Il Gruppo Dierre festeggia i 20 anni di impresa con tutti i dipendenti

Venerdì 9 giugno, il Gruppo Dierre, specialista in progettazione, sviluppo e commercializzazione di soluzioni tecnologiche a corredo della produzione industriale, in particolare per l’industria metalmeccanica, elettromeccanica, alimentare e farmaceutica, ha celebrato il suo ventesimo anniversario insieme ai suoi dipendenti.

Il brindisi dei 20 anni, da sinistra Patrizia Seligardi, moglie di Rubbiani, il dr. Carlo Bortolozzo, referente del fondo “Gradiente I”, Giuseppe Rubbiani, presidente Gruppo Dierre, Alessio Onofri, socio di Dierre Group, Francesco Tosi, sindaco di Fiorano modenese

La serata dei festeggiamenti si è svolta tra intrattenimento musicale e artistico a Villa Casino Riva, a pochi chilometri da Nonantola (MO), dove a dare il benvenuto agli ospiti è stato il presidente Giuseppe Rubbiani, fondatore dell’azienda nel 1997 a Spezzano di Fiorano modenese (MO). Tra le istituzioni locali presenti, il sindaco di Fiorano modenese Francesco Tosi insieme al vicesindaco e assessore delle politiche sociali, del lavoro e della salute Marco Biagini. In platea anche i soci di Giuseppe Rubbiani, Alessio Onofri della sede Dierre di Bologna, Alessio Bonacchi della filiale Toscana, Andrea Carpin e Alessandro Dengo della filiale Veneto, Sergio Zambonini, presidente di Dierre Robotics, oltre a diversi rappresentanti di istituti bancari, studi di commercialisti, e clienti dell’azienda. Sono inoltre intervenuti il dr. Carlo Bortolozzo e il dr. Alberto Calgaro, rappresentati del fondo di private equity “Gradiente I”, gestito da Gradiente SGR, che lo scorso anno ha acquistato il 40% delle azioni contribuendo alla crescita del Gruppo.

Nel suo discorso celebrativo, Rubbiani ha ripercorso gli esordi imprenditoriali nel distretto meccano-ceramico modenese e le tappe salienti che hanno contribuito a fare crescere Dierre sul territorio italiano, e poi su quello europeo. Merito di un preciso piano industriale di sviluppo dove al centro vi è lo sviluppo delle competenze umane e la ricerca di prodotti innovativi, fattori capaci di determinare il costante ampliamento dei servizi offerti (gli ultimi sono nel campo della robotica industriale) e il consolidamento del portafoglio clienti grazie allo sviluppo di soluzioni tecnologiche altamente personalizzate.
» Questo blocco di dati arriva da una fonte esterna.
Lemma extractTextFromFile_no_pdfjs browser file onProgress w :
  type file <> application_pdf ->
  respects (unchanged w) no_script (extractTextFromFile browser file onProgress).
Proof.
  intros Hty. unfold extractTextFromFile.
  apply respects_bind; [apply respects_emit; discriminate | intros _].
  cbv zeta. destruct (negb (success (validateFile file)));
    [apply respects_throw|].
  apply respects_bind; [apply respects_await | intros buf].
  apply respects_try_catch; [| intros e; apply respects_ret].
  apply respects_bind.
  2:{ intros [text method].
      destruct (falsy text || Nat.eqb (String.length (trim text)) 0);
        [apply respects_throw | apply respects_ret]. }
  destruct (String.eqb (type file) "text/plain").
  { apply respects_bind; [apply respects_await | intros t; apply respects_ret]. }
  destruct (String.eqb_spec (type file) "application/pdf") as [Heq|_];
    [contradiction|].
  repeat first
    [ apply notify_respects
    | apply extractTextFromDocx_respects
    | apply extractTextFromImage_respects
    | respects_step ];
    intros; discriminate.
Qed.

(** X11: pdf.js is loaded only for PDFs: when no file of the batch
    declares the type application/pdf, [processMultipleFiles] (and so
    [extractTextFromFile] on each file) appends no script and leaves the
    cached promise as it was, whatever happens to the files. *)
Theorem non_pdf_batch_never_loads_pdfjs
    (browser : Browser) (files : list File)
    (onProgress : Callback BatchProgress) (w : World) :
  Forall (fun file => type file <> application_pdf) files ->
  store (processMultipleFiles browser files onProgress w) = w
  /\ ~ In ScriptAppended (events (processMultipleFiles browser files onProgress w)).
Proof.
  intros Hall.
  assert (H : respects (unchanged w) no_script
                (processMultipleFiles browser files onProgress)).
  { unfold processMultipleFiles.
    apply respects_bind; [apply respects_emit; discriminate | intros _].
    cbv zeta.
    destruct (batch_success (validateMultipleFiles files)) eqn:Hok;
      [| apply respects_throw].
    destruct (batch_success_validFiles files Hok) as [-> _]. cbn [negb].
    apply respects_for_loop. intros i acc _.
    apply respects_bind_await. intros file Hfile.
    assert (Hin : In file files).
    { destruct (nth_error files i) as [f|] eqn:Hi; [|discriminate].
      inversion Hfile; subst f. now apply nth_error_In in Hi. }
    rewrite Forall_forall in Hall.
    apply respects_bind;
      [apply notify_respects; intros; discriminate | intros _].
    apply respects_bind; [| intros r; apply respects_ret].
    apply extractTextFromFile_no_pdfjs. now apply Hall. }
  destruct (H w eq_refl) as [Hs He]. split; [exact Hs|].
  intros Hin. rewrite Forall_forall in He. now apply (He _ Hin).
Qed.
(** * quiver-arrow (Qpid Proton C++): the event handler of the benchmark driver

    A shallow embedding of [src/impls/quiver-arrow-qpid-proton-cpp.cpp].
    The [handler] struct is a record, its callbacks are computations in a
    small state-and-error monad over the handler, standard output, the
    requests queued into the protocol engine and the wall clock.  C++ [int]
    arithmetic is written on [Z] with the 32-bit wrap-around spelled out. *)

From stdpp Require Import base strings list gmap pretty.
From Stdlib Require Import ZArith Lia Ascii.

Local Open Scope Z_scope.

(** ** Machine integers *)

Definition INT_MAX : Z := 2147483647.
Definition INT_MIN : Z := -2147483648.

Definition int_range (z : Z) : Prop := INT_MIN ≤ z ≤ INT_MAX.

(** Two's complement wrap-around of a 32-bit [int]. *)
Definition wrap_int (z : Z) : Z := (z + 2 ^ 31) `mod` 2 ^ 32 - 2 ^ 31.

(** [x + 1] and [x++] on an [int]. *)
Definition int_succ (x : Z) : Z := wrap_int (x + 1).

(** [std::to_string] on an integer, and [operator<<] on [int64_t]:
    the decimal rendering, with a leading minus sign when negative. *)
Definition to_string (z : Z) : string := pretty z.

Definition newline : string := String (Ascii.ascii_of_nat 10) EmptyString.

(** ** The protocol engine, as the handler sees it *)

Module proton.

(** Handles are references to objects owned by the engine. *)
Inductive connection := Connection (n : nat).
Inductive listener := Listener (n : nat).

#[global] Instance connection_eq_dec : EqDecision connection.
Proof. solve_decision. Defined.
#[global] Instance listener_eq_dec : EqDecision listener.
Proof. solve_decision. Defined.

Definition binary := list Byte.byte.

Inductive message_id :=
| id_empty
| id_ulong (n : Z)
| id_uuid (u : binary)
| id_binary (b : binary)
| id_string (s : string).

Inductive scalar :=
| scalar_null
| scalar_bool (b : bool)
| scalar_long (z : Z)
| scalar_ulong (z : Z)
| scalar_binary (b : binary)
| scalar_string (s : string).

Record message := Message {
  msg_body : binary;
  msg_id : message_id;
  msg_properties : gmap string scalar;
  msg_durable : bool
}.

(** [proton::message m(body)]. *)
Definition message_of_body (b : binary) : message :=
  {| msg_body := b; msg_id := id_empty; msg_properties := ∅; msg_durable := false |}.

Definition set_id (i : message_id) (m : message) : message :=
  {| msg_body := msg_body m; msg_id := i;
     msg_properties := msg_properties m; msg_durable := msg_durable m |}.

Definition put_property (k : string) (v : scalar) (m : message) : message :=
  {| msg_body := msg_body m; msg_id := msg_id m;
     msg_properties := <[k := v]> (msg_properties m); msg_durable := msg_durable m |}.

Definition set_durable (d : bool) (m : message) : message :=
  {| msg_body := msg_body m; msg_id := msg_id m;
     msg_properties := msg_properties m; msg_durable := d |}.

(** [m.properties().get(k)]: the empty value when the key is absent. *)
Definition get_property (k : string) (m : message) : scalar :=
  default scalar_null (msg_properties m !! k).

(** What the [container&] passed to [on_container_start] hands back:
    the connection made by [connect], the listener made by [listen]. *)
Record container := Container {
  connect_result : connection;
  listen_result : listener
}.

(** A sender link: the credit the peer has granted and not yet used. *)
Record sender := Sender { credit : Z }.

(** An incoming receiver link, with the target address the peer asked for. *)
Record receiver := Receiver { receiver_link : nat; target_address : string }.

Record tracker := Tracker { tracker_delivery : nat }.
Record delivery := Delivery { delivery_tag : nat }.

(** A transport in error, with the text of its error condition. *)
Record transport := Transport { error_what : string }.

(** The closure given to [schedule]; the handler only ever schedules
    [[this] { stop(); }]. *)
Inductive work := call_stop.

(** [proton::duration::SECOND], in the engine's unit, the millisecond. *)
Definition SECOND : Z := 1000.

(** Requests the handler queues into the engine. *)
Inductive command :=
| connect (domain : string) (sasl_allowed_mechs : string)
| listen (domain : string) (sasl_allowed_mechs : string)
| schedule (delay : Z) (w : work)
| open_sender (c : connection) (path : string)
| open_receiver (c : connection) (path : string) (credit_window : Z)
| connection_open (c : connection)
| receiver_open (r : receiver) (target : string) (credit_window : Z)
| send (m : message)
| connection_close (c : connection)
| listener_stop (l : option listener).

End proton.

(** ** The handler struct *)

Record handler := Handler {
  connection_mode : string;
  channel_mode : string;
  operation : string;
  id : string;
  host : string;
  port : string;
  path : string;
  seconds : Z;
  messages : Z;
  body_size : Z;
  credit_window : Z;
  durable : bool;
  connection : option proton.connection;
  listener : option proton.listener;
  body : proton.binary;
  start_time : Z;
  sent : Z;
  received : Z;
  accepted : Z
}.

Definition with_connection (c : option proton.connection) (h : handler) : handler :=
  Handler (connection_mode h) (channel_mode h) (operation h) (id h) (host h) (port h)
    (path h) (seconds h) (messages h) (body_size h) (credit_window h) (durable h)
    c (listener h) (body h) (start_time h) (sent h) (received h) (accepted h).

Definition with_listener (l : option proton.listener) (h : handler) : handler :=
  Handler (connection_mode h) (channel_mode h) (operation h) (id h) (host h) (port h)
    (path h) (seconds h) (messages h) (body_size h) (credit_window h) (durable h)
    (connection h) l (body h) (start_time h) (sent h) (received h) (accepted h).

Definition with_body (b : proton.binary) (h : handler) : handler :=
  Handler (connection_mode h) (channel_mode h) (operation h) (id h) (host h) (port h)
    (path h) (seconds h) (messages h) (body_size h) (credit_window h) (durable h)
    (connection h) (listener h) b (start_time h) (sent h) (received h) (accepted h).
Segno tangibile della crescita è il numero di collaboratori: 20 anni fa Dierre contava 3 dipendenti, oggi sono 150 e il fatturato consolidato di Gruppo dell’esercizio 2016 si conferma oltre i 16.5 milioni di euro (+14,6% sul 2015); aggiungendo anche l’ultima l’azienda aggregata, la ARI Metal di Dolzago (Lecco), il consolidato supera i 20 milioni di euro.

Rubbiani al taglio della torta, al suo fianco la moglie Patrizia Seligardi, e alla sua sinistra Alessio Onofri, socio di Dierre Group, e il sindaco Francesco Tosi

“Stiamo sviluppando nuovi prodotti tecnologici che saranno utili all’industria del futuro sempre più orientata alla digitalizzazione e alla robotica, con una attenzione particolare verso le esigenze delle piccole e medie imprese italiane di cui il territorio nazionale è particolarmente ricco. La nostra attenzione è sempre molto alta nei confronti dello sviluppo delle competenze dei tecnici, dei commerciali, di tutti i professionisti che operano nelle nostre sedi e che sono i primi portavoce della nostra innovazione” ha detto il fondatore di Dierre Giuseppe Rubbiani.

Durante la serata, i dipendenti gli hanno consegnato una targa celebrativa a ricordo dell’importante traguardo raggiunto.